- _WORK INSTRUCTION_
Please restate, word for word, the lines below that begin at the one with "assert (H1 : 0 < cpus_min_per_node" and end at the one with "(forall g, gpu_request (tres_per_task job)". Leave out all other lines.

- _RECORDS_
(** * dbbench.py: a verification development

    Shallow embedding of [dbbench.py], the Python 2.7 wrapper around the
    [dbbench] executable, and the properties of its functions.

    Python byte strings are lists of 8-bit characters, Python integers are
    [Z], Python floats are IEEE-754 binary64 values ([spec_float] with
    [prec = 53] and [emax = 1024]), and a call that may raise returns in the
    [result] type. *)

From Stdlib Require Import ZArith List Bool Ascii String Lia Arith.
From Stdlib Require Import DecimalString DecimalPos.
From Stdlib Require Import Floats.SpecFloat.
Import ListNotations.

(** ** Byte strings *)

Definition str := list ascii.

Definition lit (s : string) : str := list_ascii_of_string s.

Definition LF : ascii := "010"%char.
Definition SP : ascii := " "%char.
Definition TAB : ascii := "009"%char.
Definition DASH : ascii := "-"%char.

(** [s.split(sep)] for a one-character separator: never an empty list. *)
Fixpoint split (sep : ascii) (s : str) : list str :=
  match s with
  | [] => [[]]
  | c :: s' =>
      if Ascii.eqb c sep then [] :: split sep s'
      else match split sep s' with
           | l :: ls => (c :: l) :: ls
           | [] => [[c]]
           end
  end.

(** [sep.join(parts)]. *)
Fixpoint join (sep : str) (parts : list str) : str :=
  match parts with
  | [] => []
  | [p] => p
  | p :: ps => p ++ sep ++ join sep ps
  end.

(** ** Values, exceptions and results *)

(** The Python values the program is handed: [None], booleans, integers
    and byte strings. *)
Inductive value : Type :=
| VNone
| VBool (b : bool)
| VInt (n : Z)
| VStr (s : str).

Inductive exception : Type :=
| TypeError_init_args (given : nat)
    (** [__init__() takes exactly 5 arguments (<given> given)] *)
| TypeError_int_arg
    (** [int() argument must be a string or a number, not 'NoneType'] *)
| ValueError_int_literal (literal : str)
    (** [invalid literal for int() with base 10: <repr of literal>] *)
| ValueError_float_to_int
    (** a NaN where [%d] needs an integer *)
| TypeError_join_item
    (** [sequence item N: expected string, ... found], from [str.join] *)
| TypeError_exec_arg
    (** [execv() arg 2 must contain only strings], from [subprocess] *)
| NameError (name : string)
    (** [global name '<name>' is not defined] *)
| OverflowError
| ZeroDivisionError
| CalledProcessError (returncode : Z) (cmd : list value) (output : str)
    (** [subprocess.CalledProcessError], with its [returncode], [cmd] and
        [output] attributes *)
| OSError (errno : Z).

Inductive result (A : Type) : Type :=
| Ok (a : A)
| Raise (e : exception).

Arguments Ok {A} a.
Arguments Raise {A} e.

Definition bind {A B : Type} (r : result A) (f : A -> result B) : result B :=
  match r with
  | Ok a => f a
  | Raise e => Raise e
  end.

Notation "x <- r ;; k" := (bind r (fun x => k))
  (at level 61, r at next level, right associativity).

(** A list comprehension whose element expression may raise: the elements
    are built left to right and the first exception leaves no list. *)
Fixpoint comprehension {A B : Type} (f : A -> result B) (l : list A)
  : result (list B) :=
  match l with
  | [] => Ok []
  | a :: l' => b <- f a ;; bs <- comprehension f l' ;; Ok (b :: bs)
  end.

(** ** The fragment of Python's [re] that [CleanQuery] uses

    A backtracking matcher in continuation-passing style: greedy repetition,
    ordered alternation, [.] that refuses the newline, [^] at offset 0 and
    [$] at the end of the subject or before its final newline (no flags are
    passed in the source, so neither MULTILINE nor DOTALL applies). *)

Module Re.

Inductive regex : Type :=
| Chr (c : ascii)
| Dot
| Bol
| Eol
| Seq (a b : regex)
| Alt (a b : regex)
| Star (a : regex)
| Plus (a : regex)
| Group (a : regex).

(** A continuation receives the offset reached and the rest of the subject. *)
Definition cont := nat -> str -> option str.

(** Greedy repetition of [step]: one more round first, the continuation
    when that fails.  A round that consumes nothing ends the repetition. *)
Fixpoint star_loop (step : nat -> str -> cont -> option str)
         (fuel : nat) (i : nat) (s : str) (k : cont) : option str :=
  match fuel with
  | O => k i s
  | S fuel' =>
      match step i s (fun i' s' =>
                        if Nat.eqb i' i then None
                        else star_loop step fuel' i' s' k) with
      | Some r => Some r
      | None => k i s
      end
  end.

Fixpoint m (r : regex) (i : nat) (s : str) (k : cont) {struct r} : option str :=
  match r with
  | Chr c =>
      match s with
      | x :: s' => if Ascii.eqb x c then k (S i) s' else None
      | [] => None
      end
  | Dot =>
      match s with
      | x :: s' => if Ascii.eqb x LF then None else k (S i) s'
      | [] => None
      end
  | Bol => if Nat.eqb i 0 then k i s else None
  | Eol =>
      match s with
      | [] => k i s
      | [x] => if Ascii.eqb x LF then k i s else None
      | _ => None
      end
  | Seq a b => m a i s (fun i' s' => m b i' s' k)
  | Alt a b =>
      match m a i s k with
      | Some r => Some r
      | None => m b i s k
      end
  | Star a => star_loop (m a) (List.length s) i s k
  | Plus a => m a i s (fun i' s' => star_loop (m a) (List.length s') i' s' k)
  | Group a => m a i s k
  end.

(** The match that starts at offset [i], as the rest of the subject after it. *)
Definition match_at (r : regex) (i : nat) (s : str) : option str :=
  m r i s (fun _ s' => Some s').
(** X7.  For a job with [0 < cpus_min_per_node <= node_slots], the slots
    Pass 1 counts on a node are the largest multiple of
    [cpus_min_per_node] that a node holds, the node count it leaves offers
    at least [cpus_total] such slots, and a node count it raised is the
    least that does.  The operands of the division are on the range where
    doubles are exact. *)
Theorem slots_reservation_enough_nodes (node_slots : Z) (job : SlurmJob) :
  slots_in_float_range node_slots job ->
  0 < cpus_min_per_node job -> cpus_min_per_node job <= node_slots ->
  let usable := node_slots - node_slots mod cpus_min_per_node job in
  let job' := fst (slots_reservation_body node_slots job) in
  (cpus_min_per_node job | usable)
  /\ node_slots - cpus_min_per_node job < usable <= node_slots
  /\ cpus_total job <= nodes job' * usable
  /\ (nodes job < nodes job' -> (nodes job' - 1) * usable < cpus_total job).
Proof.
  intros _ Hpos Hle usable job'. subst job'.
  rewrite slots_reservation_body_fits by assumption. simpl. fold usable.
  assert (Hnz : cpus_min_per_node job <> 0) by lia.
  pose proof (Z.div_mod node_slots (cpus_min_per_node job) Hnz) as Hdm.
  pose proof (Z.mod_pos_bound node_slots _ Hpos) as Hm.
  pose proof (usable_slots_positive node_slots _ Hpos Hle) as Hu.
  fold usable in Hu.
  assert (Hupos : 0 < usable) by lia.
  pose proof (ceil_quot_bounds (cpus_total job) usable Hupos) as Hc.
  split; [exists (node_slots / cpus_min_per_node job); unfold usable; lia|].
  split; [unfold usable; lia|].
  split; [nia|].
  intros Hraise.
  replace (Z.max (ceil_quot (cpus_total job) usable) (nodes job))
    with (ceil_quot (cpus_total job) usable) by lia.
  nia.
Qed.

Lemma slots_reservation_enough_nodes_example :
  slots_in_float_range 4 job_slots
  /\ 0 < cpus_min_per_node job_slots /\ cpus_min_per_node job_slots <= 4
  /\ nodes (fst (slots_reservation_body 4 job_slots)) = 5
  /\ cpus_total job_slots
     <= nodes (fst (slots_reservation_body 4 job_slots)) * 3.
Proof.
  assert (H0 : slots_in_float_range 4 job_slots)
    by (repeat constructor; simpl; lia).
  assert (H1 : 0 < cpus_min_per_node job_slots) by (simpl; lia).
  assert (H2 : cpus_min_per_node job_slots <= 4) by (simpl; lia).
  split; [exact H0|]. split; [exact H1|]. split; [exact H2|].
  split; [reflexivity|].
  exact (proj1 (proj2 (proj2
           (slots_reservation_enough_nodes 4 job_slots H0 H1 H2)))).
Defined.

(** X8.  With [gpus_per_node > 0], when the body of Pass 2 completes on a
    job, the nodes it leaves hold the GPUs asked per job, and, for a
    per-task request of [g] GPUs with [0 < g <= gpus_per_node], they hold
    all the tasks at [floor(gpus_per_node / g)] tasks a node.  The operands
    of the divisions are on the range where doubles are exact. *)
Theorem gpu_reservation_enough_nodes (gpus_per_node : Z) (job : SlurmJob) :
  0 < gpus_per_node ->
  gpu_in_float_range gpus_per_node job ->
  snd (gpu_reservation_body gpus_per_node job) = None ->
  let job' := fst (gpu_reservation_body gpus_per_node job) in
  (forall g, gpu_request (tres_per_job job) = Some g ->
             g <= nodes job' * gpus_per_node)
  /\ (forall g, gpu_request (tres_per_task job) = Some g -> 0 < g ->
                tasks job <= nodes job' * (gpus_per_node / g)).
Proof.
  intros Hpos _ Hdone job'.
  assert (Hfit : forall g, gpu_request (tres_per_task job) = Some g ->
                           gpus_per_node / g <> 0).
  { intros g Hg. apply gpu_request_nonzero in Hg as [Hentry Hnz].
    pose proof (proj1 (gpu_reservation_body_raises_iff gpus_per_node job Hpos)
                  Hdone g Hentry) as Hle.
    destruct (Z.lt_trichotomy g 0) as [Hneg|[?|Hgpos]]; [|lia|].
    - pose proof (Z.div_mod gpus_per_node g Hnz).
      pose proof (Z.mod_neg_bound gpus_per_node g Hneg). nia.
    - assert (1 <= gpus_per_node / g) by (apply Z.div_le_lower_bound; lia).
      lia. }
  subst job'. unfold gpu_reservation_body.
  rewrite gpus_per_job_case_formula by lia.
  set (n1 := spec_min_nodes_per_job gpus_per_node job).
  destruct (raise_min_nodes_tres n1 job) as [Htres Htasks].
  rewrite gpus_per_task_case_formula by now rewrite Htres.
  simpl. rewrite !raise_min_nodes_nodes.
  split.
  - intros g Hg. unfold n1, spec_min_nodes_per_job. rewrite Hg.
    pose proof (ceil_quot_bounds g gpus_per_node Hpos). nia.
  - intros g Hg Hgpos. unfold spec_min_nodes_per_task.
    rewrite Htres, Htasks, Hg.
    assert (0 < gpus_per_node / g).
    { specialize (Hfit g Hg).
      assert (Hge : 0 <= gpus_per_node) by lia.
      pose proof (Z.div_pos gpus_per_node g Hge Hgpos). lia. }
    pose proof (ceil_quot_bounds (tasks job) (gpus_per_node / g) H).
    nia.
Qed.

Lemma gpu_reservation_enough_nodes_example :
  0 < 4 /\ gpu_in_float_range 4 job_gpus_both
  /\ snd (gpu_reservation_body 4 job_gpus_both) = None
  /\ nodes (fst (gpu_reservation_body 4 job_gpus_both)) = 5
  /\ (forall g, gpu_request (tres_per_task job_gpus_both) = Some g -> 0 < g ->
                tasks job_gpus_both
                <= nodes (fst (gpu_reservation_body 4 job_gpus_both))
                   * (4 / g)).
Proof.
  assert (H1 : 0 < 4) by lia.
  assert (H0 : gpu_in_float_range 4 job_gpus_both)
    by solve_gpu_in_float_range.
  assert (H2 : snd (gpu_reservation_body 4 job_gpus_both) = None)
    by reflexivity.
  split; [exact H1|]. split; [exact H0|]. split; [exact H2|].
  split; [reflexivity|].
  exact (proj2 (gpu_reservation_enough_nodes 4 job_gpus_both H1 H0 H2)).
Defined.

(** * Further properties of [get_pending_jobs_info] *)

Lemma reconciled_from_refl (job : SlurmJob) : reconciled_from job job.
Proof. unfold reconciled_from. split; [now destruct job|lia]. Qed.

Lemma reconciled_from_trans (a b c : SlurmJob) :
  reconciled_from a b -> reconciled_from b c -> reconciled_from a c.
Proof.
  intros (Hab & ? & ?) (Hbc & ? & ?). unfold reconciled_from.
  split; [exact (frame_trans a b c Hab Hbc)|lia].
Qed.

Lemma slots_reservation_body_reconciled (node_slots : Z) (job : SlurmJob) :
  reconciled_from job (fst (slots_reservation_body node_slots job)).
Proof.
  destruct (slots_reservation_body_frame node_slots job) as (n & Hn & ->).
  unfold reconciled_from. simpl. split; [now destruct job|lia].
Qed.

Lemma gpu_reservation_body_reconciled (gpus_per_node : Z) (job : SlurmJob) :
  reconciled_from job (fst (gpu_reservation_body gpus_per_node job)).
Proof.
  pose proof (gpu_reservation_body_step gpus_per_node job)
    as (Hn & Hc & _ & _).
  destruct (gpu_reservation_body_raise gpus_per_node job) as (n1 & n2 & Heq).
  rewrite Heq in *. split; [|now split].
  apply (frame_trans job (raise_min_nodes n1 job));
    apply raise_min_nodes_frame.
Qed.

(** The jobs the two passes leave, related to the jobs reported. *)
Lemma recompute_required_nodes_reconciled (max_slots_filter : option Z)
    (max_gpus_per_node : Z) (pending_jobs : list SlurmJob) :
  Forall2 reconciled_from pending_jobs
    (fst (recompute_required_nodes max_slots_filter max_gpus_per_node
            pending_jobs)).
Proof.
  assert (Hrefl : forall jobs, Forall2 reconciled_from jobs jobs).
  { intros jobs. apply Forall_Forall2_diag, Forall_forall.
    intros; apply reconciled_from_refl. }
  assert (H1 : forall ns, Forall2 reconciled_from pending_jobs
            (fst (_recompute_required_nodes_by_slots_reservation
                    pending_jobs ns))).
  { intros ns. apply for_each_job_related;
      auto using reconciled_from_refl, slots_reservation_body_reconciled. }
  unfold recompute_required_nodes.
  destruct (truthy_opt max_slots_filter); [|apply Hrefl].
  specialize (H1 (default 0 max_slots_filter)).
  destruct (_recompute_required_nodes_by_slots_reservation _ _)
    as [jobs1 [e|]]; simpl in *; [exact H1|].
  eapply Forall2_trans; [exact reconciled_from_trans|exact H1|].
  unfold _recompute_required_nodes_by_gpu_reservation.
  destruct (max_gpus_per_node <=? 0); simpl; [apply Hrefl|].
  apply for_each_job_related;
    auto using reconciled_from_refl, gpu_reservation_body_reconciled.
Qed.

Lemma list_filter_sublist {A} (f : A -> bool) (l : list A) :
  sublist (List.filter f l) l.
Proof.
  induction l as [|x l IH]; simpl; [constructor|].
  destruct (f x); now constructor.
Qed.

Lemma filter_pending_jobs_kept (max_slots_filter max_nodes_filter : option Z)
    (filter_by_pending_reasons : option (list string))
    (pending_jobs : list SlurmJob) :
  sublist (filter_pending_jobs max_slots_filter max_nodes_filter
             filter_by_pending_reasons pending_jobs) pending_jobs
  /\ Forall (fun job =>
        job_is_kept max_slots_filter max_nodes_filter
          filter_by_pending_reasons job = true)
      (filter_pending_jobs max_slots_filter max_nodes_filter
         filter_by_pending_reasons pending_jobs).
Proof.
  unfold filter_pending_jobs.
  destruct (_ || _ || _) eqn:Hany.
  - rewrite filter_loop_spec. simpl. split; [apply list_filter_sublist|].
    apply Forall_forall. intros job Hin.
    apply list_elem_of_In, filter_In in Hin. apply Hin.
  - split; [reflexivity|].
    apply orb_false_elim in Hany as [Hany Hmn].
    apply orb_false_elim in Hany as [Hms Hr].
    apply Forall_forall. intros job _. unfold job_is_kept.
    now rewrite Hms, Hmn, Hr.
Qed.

- _SOLVED PROBLEM_
  assert (H1 : 0 < cpus_min_per_node job_slots) by (simpl; lia).
  assert (H2 : cpus_min_per_node job_slots <= 4) by (simpl; lia).
  split; [exact H0|]. split; [exact H1|]. split; [exact H2|].
  split; [reflexivity|].
  exact (proj1 (proj2 (proj2
           (slots_reservation_enough_nodes 4 job_slots H0 H1 H2)))).
Defined.

(** X8.  With [gpus_per_node > 0], when the body of Pass 2 completes on a
    job, the nodes it leaves hold the GPUs asked per job, and, for a
    per-task request of [g] GPUs with [0 < g <= gpus_per_node], they hold
    all the tasks at [floor(gpus_per_node / g)] tasks a node.  The operands
    of the divisions are on the range where doubles are exact. *)
Theorem gpu_reservation_enough_nodes (gpus_per_node : Z) (job : SlurmJob) :
  0 < gpus_per_node ->
  gpu_in_float_range gpus_per_node job ->
  snd (gpu_reservation_body gpus_per_node job) = None ->
  let job' := fst (gpu_reservation_body gpus_per_node job) in
  (forall g, gpu_request (tres_per_job job) = Some g ->
             g <= nodes job' * gpus_per_node)
  /\ (forall g, gpu_request (tres_per_task job) = Some g -> 0 < g ->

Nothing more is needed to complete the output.